Perhaps the most surprising testimony to the existence of an “epidemic constitution” of slow, continued nervous fever comes from the island of Barbados. Hillary, who had kept a record of the prevalent diseases at Ripon, continued the same when he settled in Barbados in 1751[224]. There can be no doubt as to the appearance of this fever in February 1753, its prevalence all over the island for eighteen months, and its disappearance in September 1754, when, as he writes, “It now totally disappeared and left the island, and, I think, has not been seen in it since” (1758). He gives the same account of it as the observers in England and Ireland, except that he does not describe miliary eruptions and describes jaundice in convalescent children. It was insidious in its onset (as in London), the patient often keeping afoot five or six days; the symptoms included pains in the head, vertigo, torpor, lassitude, vigil, delirium, faintings, partial sweats, involuntary evacuations, gulpings, tremors, twitchings, catchings, coma and convulsions. Recovery was marked by copious equable sweats and plentiful spitting. “This slow, nervous fever was certainly infectious, for I observed that many of those who visited, and most of them that attended the sick in their fever were infected by it, and got the disease, and especially those who constantly attended them and performed the necessary offices of the sick.” It was last heard of in the remoter parts of the island.
Miliary Fever.
It will have been observed in the foregoing accounts of the predominant fevers of the years (roughly) from 1750 to 1760 that there was often a miliary eruption, but that it was far from constant. The constant things were the lowness, depression, ill-smelling sweats, tremors of the whole body or of the wrist-tendons, and other nervous or ataxic symptoms.
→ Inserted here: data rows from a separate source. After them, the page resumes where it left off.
(** [from_str_hashed]; [fnv] is the hasher of the [fnv] crate. *)
Definition from_str_hashed (fnv : string → N) (name : string) : ChainIDError + N :=
  match known_chain_name name with
  | Some chain_id => inr chain_id
  | None =>
      match just_root_id name with
      | Some chain_id => inr chain_id
      | None =>
          let chain_id := fnv name `mod` MAX_CHAIN_ID in
          if is_known_chain_id chain_id then inl (IllegalName name chain_id) else inr chain_id
      end
  end.

(** A well-known name gets its well-known identifier; any other name
    that is not a root subnet is hashed to an identifier below the maximum that is not a
    well-known one, or refused.  The identifier of a root subnet is taken as it is: it can
    be larger than the maximum. *)
Lemma chain_id_bounds fnv :
  Forall (λ e, from_str_hashed fnv e.2 = inr e.1) KNOWN_CHAIN_IDS ∧
  (∀ name id, from_str_hashed fnv name = inr id → known_chain_name name = None →
     just_root_id name = None → id < MAX_CHAIN_ID ∧ id ∉ KNOWN_CHAIN_IDS.*1) ∧
  (∀ name id, just_root_id name = Some id → from_str_hashed fnv name = inr id) ∧
  (∃ name id, from_str_hashed fnv name = inr id ∧ MAX_CHAIN_ID < id).
Proof.
  split_and!.
  - by repeat constructor.
  - intros name id Hid Hk Hr. unfold from_str_hashed in Hid. rewrite Hk, Hr in Hid.
    unfold is_known_chain_id in Hid. case_bool_decide; [done|]. injection Hid as <-.
    split; [by apply N.mod_lt|done].
  - intros name id Hr. unfold from_str_hashed. rewrite Hr.
    destruct (known_chain_name name) eqn:Hk; [exfalso|done].
    apply fmap_Some in Hk as (e & [Hin Hname]%List.find_some & _). apply bool_decide_eq_true in Hname.
    subst name. simpl in Hin. by repeat (destruct Hin as [<-|Hin]).
  - exists "/r4503599627370477"%string, 4503599627370477. by vm_compute.
Qed.

(** ** Libraries *)

Inductive SignatureType := SigSecp256k1 | SigBLS.
#[export] Instance SignatureType_eq_dec : EqDecision SignatureType.
Proof. solve_decision. Defined.

Definition SECP_SIG_LEN : nat := 65.

(** [ethers_core::types::Signature]. *)
Record EthSignature := MkEthSignature { eth_v : N; eth_r : N; eth_s : N }.

Inductive NameOrAddress := Name (name : string) | EthAddr (addr : EthAddress).

(** The fields of [Eip1559TransactionRequest] that the conversions fill in; the access
    list stays empty. *)
Record Transaction := MkTransaction {
  tx_from : option EthAddress;
  tx_to : option NameOrAddress;
  tx_gas : option N;
  tx_value : option N;
  tx_data : option (list byte);
  tx_nonce : option N;
  tx_max_priority_fee_per_gas : option N;
  tx_max_fee_per_gas : option N;
  tx_chain_id : option N
}.

Class Crypto `{ChainIds, Keys} := {
  (* [fvm_shared] addresses *)
  payload : ActorAddress → Payload;
  of_payload : Payload → ActorAddress;
  show_address : ActorAddress → string;
  (* IPLD: byte strings, messages, objects and content identifiers *)
  bytes_de : Bytes → string + list byte;
  bytes_ser : list byte → string + Bytes;
  message_to_vec : FvmMessage → string + list byte;
  object_to_vec : ObjectMsg → string + list byte;
  blake2b : list byte → Hash;
  new_v1_dag_cbor : Hash → Cid;
  cid_bytes : Cid → list byte;
  (* signatures *)
  new_signature : SignatureType → list byte → Signature;
  sig_type : Signature → SignatureType;
  sig_bytes : Signature → list byte;
  signature_verify : Signature → list byte → ActorAddress → string + unit;
  SecretKey : Type;
  secret_public_key : SecretKey → PublicKey;
  sk_sign : SecretKey → Hash → vec byte 64 * byte;
  recover_secp_public_key : Hash → list byte → string + PublicKey;
  parse_recovery_id : byte → string + N;
  parse_standard : list byte → string + (N * N);
  (* Ethereum transactions *)
  tx_rlp : Transaction → list byte;
  tx_rlp_signed : Transaction → EthSignature → list byte;
  eth_recover : EthSignature → Hash → string + EthAddress;
  show_hash : Hash → string
}.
But we hear more of a miliary eruption in connexion with that than with any other period of fevers in the history; and this was the time when a controversy arose as to whether there was in reality a distinctive kind of fever marked by miliary eruption. Some of the school of Boerhaave contended that the phenomenon of miliary vesicles was due solely to the heating and sweating treatment of the alexipharmac physicians. De Haën and others answered that miliary fever was a natural form, independent of the mode of treatment. The Boerhaavian contention may be admitted as good for such miliary fevers as were described under that name in 1710 by Sir David Hamilton[225]; nearly the whole of his sixteen cases appear to have been made miliary by treatment, in so far as they became miliary at all. What this physician did was to foretell the approach of miliary symptoms in various maladies (about one-half of the cases being of lying-in women, and the rest various), and then to prescribe Gascoign’s powder, Goa stone, Gutteta powder, Venice treacle or other diaphoretics, along with diluents and the application of blisters; the miliaria appeared about the breast, neck, and clefts of the fingers in due course (tenth to fourteenth day).